Modulating therapeutic antitumor T cell immunity with MicroRNAs (156.21)

Abstract

Abstract MicroRNAs are attractive candidates for enhancing the therapeutic effectiveness of adoptive T cell therapy, although overcoming tumor-induced immunosuppression in the tolerogenic ovarian cancer microenvironment remains a formidable barrier. We hypothesized that over-expression of miR181a in adoptively transferred tumor-reactive T cells would result in sustained anti-tumor immunity within the tolerogenic ovarian tumor microenvironment. To test this, congenic tumor-reactive T cells were intraperitoneally injected into mice bearing established transplantable ovarian tumors. Twelve and 26 days post-transfer, RNA was isolated from sorted peritoneal host or transferred CD4 and CD8 T cells.
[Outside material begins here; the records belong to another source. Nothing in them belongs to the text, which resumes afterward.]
(** [fetchYieldCurve()] *)
Definition fetchYieldCurve `{Platform} {P : Type} (fetchYields : YieldSource P)
    (s : Session P) : Answer * Session P :=
  let dailyKey := Treasury.dailyKey (clock (browser s)) in
  let '(cached, b) := LocalCache.get dailyKey (browser s) in
  if truthy cached then (FromCache cached, mkSession b (producer s) (invocations s))
  else
    let '(yields, p, elapsed) := fetchYields (producer s) in
    let b := later elapsed b in
    match yields with
    | (Some yield2Y, Some yield10Y) =>
      let result := YieldCurveData yield2Y yield10Y (clock b) in
      let b := LocalCache.set dailyKey result (ttl CACHE_CONFIG.TREASURY_YIELDS / 60) b in
      (FromApi result, mkSession b p (S (invocations s)))
    | _ => (Demo, mkSession b p (S (invocations s)))
    end.

End YieldCurve.

(** ** alphavantage.ts, moveIndex.ts, misc.ts: the cache keys of the callers *)

Module CallerKeys.

(** [`${CACHE_CONFIG.STOCK_QUOTES.key}${symbol}`] in [fetchStockQuote] *)
Definition stockQuoteKey (symbol : string) : string :=
  key CACHE_CONFIG.STOCK_QUOTES +:+ symbol.

(** [`${CACHE_CONFIG.EARNINGS_CALENDAR.key}_${symbol}`] in [fetchEarningsCalendar] *)
Definition earningsKey (symbol : string) : string :=
  key CACHE_CONFIG.EARNINGS_CALENDAR +:+ "_" +:+ symbol.

(** [CACHE_CONFIG.MOVE_INDEX.key] in [fetchMoveIndex] *)
Definition moveIndexKey : string := key CACHE_CONFIG.MOVE_INDEX.

(** ['polymarket_predictions'] in [fetchPolymarket] *)
Definition polymarketKey : string := "polymarket_predictions".

End CallerKeys.

(** ** The Fear & Greed classification *)

(** [getFearGreedClass] and [getFearGreedStatus] of the module with the
    history of the index. *)
Module FearGreed.

Definition getFearGreedClass (value : number) : string :=
  if le value (Finite 24) then "extreme-fear"
  else if le value (Finite 44) then "fear"
  else if le value (Finite 55) then "neutral"
  else if le value (Finite 74) then "greed"
  else "extreme-greed".

Definition getFearGreedStatus (value : number) : string :=
  if le value (Finite 24) then "Extreme Fear - Potential buying opportunity"
  else if le value (Finite 44) then "Fear - Market caution"
  else if le value (Finite 55) then "Neutral - Balanced sentiment"
  else if le value (Finite 74) then "Greed - Growing optimism"
  else "Extreme Greed - Potential overvaluation".

End FearGreed.

(** The same two functions of the module of the sentiment panel: other
    thresholds, and [undefined] ([None]) gives the empty string. *)
Module FearGreedPanel.

Definition getFearGreedClass (value : option number) : string :=
  match value with
  | None => EmptyString
  | Some value =>
    if le value (Finite 20) then "extreme-fear"
    else if le value (Finite 40) then "fear"
    else if le value (Finite 60) then "neutral"
    else if le value (Finite 80) then "greed"
    else "extreme-greed"
  end.

Definition getFearGreedStatus (value : option number) : string :=
  match value with
  | None => EmptyString
  | Some value =>
    if le value (Finite 20) then "EXTREME FEAR"
    else if le value (Finite 40) then "FEAR"
    else if le value (Finite 60) then "NEUTRAL"
    else if le value (Finite 80) then "GREED"
    else "EXTREME GREED"
  end.

End FearGreedPanel.

(** The five bands, from fear to greed, and the band a class name or a
    status text stands for. *)
Inductive Band : Type := ExtremeFear | Fear | Neutral | Greed | ExtremeGreed.

Definition band_rank (band : Band) : Z :=
  match band with
  | ExtremeFear => 0 | Fear => 1 | Neutral => 2 | Greed => 3 | ExtremeGreed => 4
  end.

Definition band_of_class (class : string) : option Band :=
  if String.eqb class "extreme-fear" then Some ExtremeFear
  else if String.eqb class "fear" then Some Fear
  else if String.eqb class "neutral" then Some Neutral
  else if String.eqb class "greed" then Some Greed
  else if String.eqb class "extreme-greed" then Some ExtremeGreed
  else None.

(** The band named at the head of a status text, in either spelling. *)
Definition band_of_status (status : string) : option Band :=
  if startsWith "Extreme Fear" status || startsWith "EXTREME FEAR" status then Some ExtremeFear
  else if startsWith "Fear" status || startsWith "FEAR" status then Some Fear
  else if startsWith "Neutral" status || startsWith "NEUTRAL" status then Some Neutral
  else if startsWith "Extreme Greed" status || startsWith "EXTREME GREED" status then Some ExtremeGreed
  else if startsWith "Greed" status || startsWith "GREED" status then Some Greed
  else None.

(** ** The news modules: hashCode and timeAgo *)

Module News.

(** The 32-bit signed integer of a number ([ToInt32]). *)
Definition ToInt32 (x : Z) : Z := (x + 2 ^ 31) mod 2 ^ 32 - 2 ^ 31.

(** [x << n] for [0 <= n < 32] *)
Definition shl (x n : Z) : Z := ToInt32 (Z.shiftl (ToInt32 x) n).

(** [x & y] *)
Definition bitand (x y : Z) : Z := Z.land (ToInt32 x) (ToInt32 y).

(** One turn of the loop of [hashCode], at the code unit [char]. *)
Definition hash_step (hash char : Z) : Z :=
  let hash := shl hash 5 - hash + char in
  bitand hash hash.

(** The value of [hash] after the loop, for the code units [str] of the
    string. *)
Definition hash_of (str : list Z) : Z := fold_left hash_step str 0.

Definition digit36 (d : Z) : ascii :=
  if d <? 10 then ascii_of_nat (48 + Z.to_nat d) else ascii_of_nat (87 + Z.to_nat d).

Fixpoint base36 (fuel : nat) (n : Z) (rest : string) : string :=
  match fuel with
  | O => rest
  | S f =>
    let rest := String (digit36 (n mod 36)) rest in
    if n <? 36 then rest else base36 f (n / 36) rest
  end.

(** [n.toString(36)] for an integer [n >= 0] *)
Definition toString36 (n : Z) : string := base36 (S (Z.to_nat (Z.log2 n))) n EmptyString.

(** [hashCode(str)] *)
Definition hashCode (str : list Z) : string := toString36 (Z.abs (hash_of str)).

(** [Math.floor(a / d)] for an integer [d > 0] *)
Definition floor_div (a : number) (d : Z) : number :=
  match a with
  | Finite x => Finite (x / d)
  | NaN => NaN
  end.

(** [a < z] *)
Definition lt (a : number) (z : Z) : bool :=
  match a with
  | Finite x => x <? z
  | NaN => false
  end.

(** [`${a}`] *)
Definition show (a : number) : string :=
  match a with
  | Finite x => Reference.decimal x
  | NaN => "NaN"
  end.

(** [timeAgo(timestamp)] at the instant [now] *)
Definition timeAgo (now : Z) (timestamp : number) : string :=
  let seconds := floor_div (minus (Finite now) timestamp) 1000 in
  if lt seconds 60 then show seconds +:+ "s ago" else
  let minutes := floor_div seconds 60 in
  if lt minutes 60 then show minutes +:+ "m ago" else
  let hours := floor_div minutes 60 in
  if lt hours 24 then show hours +:+ "h ago" else
  let days := floor_div hours 24 in
  show days +:+ "d ago".

End News.

(** ** Yield sources used in the examples *)

Module YieldScenario.

(** Both requests succeed after 200 ms. *)
Definition both : YieldCurve.YieldSource unit :=
  fun _ => ((Some (YieldCurve.mkYield "2026-10-30" 4),
             Some (YieldCurve.mkYield "2026-10-30" 5)), tt, 200).

(** The request for the two-year yield gives nothing. *)
Definition partial : YieldCurve.YieldSource unit :=
  fun _ => ((None, Some (YieldCurve.mkYield "2026-10-30" 5)), tt, 15000).

(** The result [both] leads to when it settles at [now]. *)
Definition result (now : Z) : json :=
  YieldCurve.YieldCurveData (YieldCurve.mkYield "2026-10-30" 4)
                            (YieldCurve.mkYield "2026-10-30" 5) now.

(** A fresh session at the instant [now]. *)
Definition fresh_at (now : Z) : Session unit :=
  mkSession (mkBrowser ∅ now []) tt 0%nat.

End YieldScenario.

(** * Properties *)

(** ** Strings and keys *)

Lemma startsWith_app (p k : string) : startsWith p (p +:+ k) = true.
Proof.
  induction p as [|a p IH]; simpl; [reflexivity|].
  rewrite Ascii.eqb_refl. exact IH.
Qed.

Lemma append_inj_l (p a b : string) : p +:+ a = p +:+ b -> a = b.
Proof.
  induction p as [|c p IH]; simpl; intros Heq; [assumption|].
  injection Heq as Heq. auto.
Qed.

Lemma String_inj (c c' : ascii) (s s' : string) :
  String c s = String c' s' -> c = c' /\ s = s'.
Proof. intros Heq. injection Heq as Hc Hs. auto. Qed.

(** ** LocalCache.get *)

Section Get.
Context `{Platform}.

Lemma parsed_not_empty (stored : string) (item : json) :
  JSON_parse stored = Some item -> is_empty stored = false.
Proof.
  intros Hp. destruct stored; [|reflexivity].
  rewrite JSON_parse_empty in Hp. discriminate.
Qed.


(** What [get] does on an entry of the expected shape: the payload while
    [now - timestamp <= ttl], and afterwards [null] with the entry removed. *)
Lemma get_entry (key : string) (b : Browser) (data : json) (timestamp ttl : Z) :
  holds (localStorage b) key data timestamp ttl ->
  LocalCache.get key b =
    if clock b - timestamp <=? ttl
    then (J data, log (Hit key (Finite (clock b - timestamp))) b)
    else (null, log (Expired key (Finite (clock b - timestamp)))
                  (with_storage (removeItem (LocalCache.PREFIX +:+ key)) b)).
Proof.
  intros (stored & item & Hst & Hp & Hd & Hts & Httl).
  unfold LocalCache.get, LocalCache.get_try, getItem.
  rewrite Hst, (parsed_not_empty _ _ Hp), Hp. simpl.
  rewrite Hts. simpl. rewrite Httl. simpl.
  rewrite Z.ltb_antisym.
  destruct (clock b - timestamp <=? ttl); simpl; [|reflexivity].
  rewrite Hd. reflexivity.
Qed.


End Get.

(** ** Claims on the store: reading back, expiry *)

Section Store.
Context `{Platform}.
Contrary to our initial hypothesis, miR181a expression was significantly and exponentially greater in transferred CD4 and CD8 T cells, compared to host-derived T cells at these temporal points during which the function of transferred T cells was impeded by the tolerogenic microenvironment. This suggested an unexpected negative role for miR181a in the context of T cell immunotherapy. To confirm these findings, T cells over-expressing miR181a were adoptively transferred into tumor-bearing mice and survival was monitored. Compared to mice receiving either non-transduced or control-vector transduced T cells, mice treated with T cells over-expressing miR181a had significantly reduced survival, supporting the novel finding that miR181a may have a negative role in adoptive T cell immunotherapy.